[SoC] Final report: Web API plugin for QGIS Desktop

Kevin Stadler e0425926 at student.tuwien.ac.at
Mon Aug 21 04:02:23 PDT 2017


Title: Web API plugin for QGIS Desktop (software: QGIS + R)

Abstract: The goal of my project was to create a QGIS Desktop plugin
which allows other (‘mapping-deficient’) programming languages (in
particular R) to make use of QGIS' data processing and canvas
drawing/styling functionalities. The approach of exposing these
functions through a plugin also has the particular advantage that one
can freely mix of programmatic (command-line scripting) and
interactive/QGIS GUI manipulation of geospatial data, as well as
simplifying the passing of data between QGIS and R.
Since the central part of the QGIS plugin revolved around exposing
parts of the existing (Py)QGIS API in a programming
language-independent format (over a HTTP web interface), one of the
hardest challenges throughout the project was to be consistent in
naming functions of the Web API such that they reflected the existing
API (as far as that was possible given the sometimes quite
idiosyncratic original naming and function signatures). Regarding the
R package accessing this Web API, there was again a challenge in
designing it in a way that is both intuitive to R users while also
allowing easy transitioning for people used to working with QGIS'
iPython console, by sticking close to the original PyQGIS API naming
and syntax.

State of the art BEFORE GSoC:
As possibly the most advanced FOSS geospatial processing suite, QGIS
is primarily used interactively through its Qt GUI. Its functions and
processing components can also be accessed programmatically through
both a C++ and Python API, but at the expense of having to sacrifice
its full GUI interaction.
As a statistical programming language with a vast and diverse
(open-source) package ecosystem, R also provides access to (and allows
easy combination of) several libraries for reading, writing and
processing geospatial data (including the RQGIS package for
batch-execution of QGIS' processing algorithms). Being command-line
based comes at the expense of interactive components though, with
currently available browser-based geospatial rendering solutions
(leaflet/mapview in particular) being quite constrained in terms of
their scalability as well as data source access.

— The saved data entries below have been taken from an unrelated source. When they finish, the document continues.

(** A change of the ports' counters. *)
Lemma Inv_ports own own' s s' :
  Inv B own s -> rights_only s s' ->
  (forall m, ip_references (ports s' m) - ip_srights (ports s' m) = ip_references (ports s m) - ip_srights (ports s m)) ->
  (forall m, ip_srights (ports s' m) - ip_srights (ports s m) = rights m own' - rights m own) ->
  Inv B own' s' /\ rights_only s s'.
Proof.
  intros [] Hs Hr Ho. split; [|done]. destruct Hs as [(Hp & Ht & Hk & Hu & Hc & Hi) Ha]. split; unfold held, actions_at; rewrite ?Ht, ?Hc, ?Hi, ?Ha; try done.
  - intros n. specialize (inv_rights0 n). unfold held in inv_rights0. specialize (Ho n). lia.
  - intros n. specialize (inv_refs0 n). specialize (Hr n). lia.
  - intros t n t' Hx. destruct (Hp n) as (_ & _ & _ & ->). by apply inv_kobject0.
Qed.
(** ** Send rights *)

Definition copy_of (s : xst) (p : ipc_port_t) : ipc_port_t := match p with IP n => if ip_active (ports s n) then IP n else IP_DEAD | _ => p end.
Lemma rights_cons_add n p own m : p = IP n -> rights m (p :: own) = rights m own + (if decide (m = n) then 1 else 0).
Proof. intros ->. cbn. unfold right. repeat case_decide; try congruence; lia. Qed.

Added value of the project: there is now a working version of the QGIS
'networkapi' plugin which makes many of the most useful PyQGIS API
functions available over a HTTP interface, as well as a
well-documented 'qgisremote' R package which makes these functions
available to R. The package allows seamless transfer of vector and
raster data from R's memory to QGIS and back, as well as selecting and
importing data from all of the usual QGIS data sources.

Work still to be done: While the current version of the QGIS plugin +
R package provide working access to many of the most useful (data
passing/processing and styling) functions, both can still be extended
by many of the other PyQGIS API components (and *will* most likely
have to be extended in the light of the release of QGIS 3).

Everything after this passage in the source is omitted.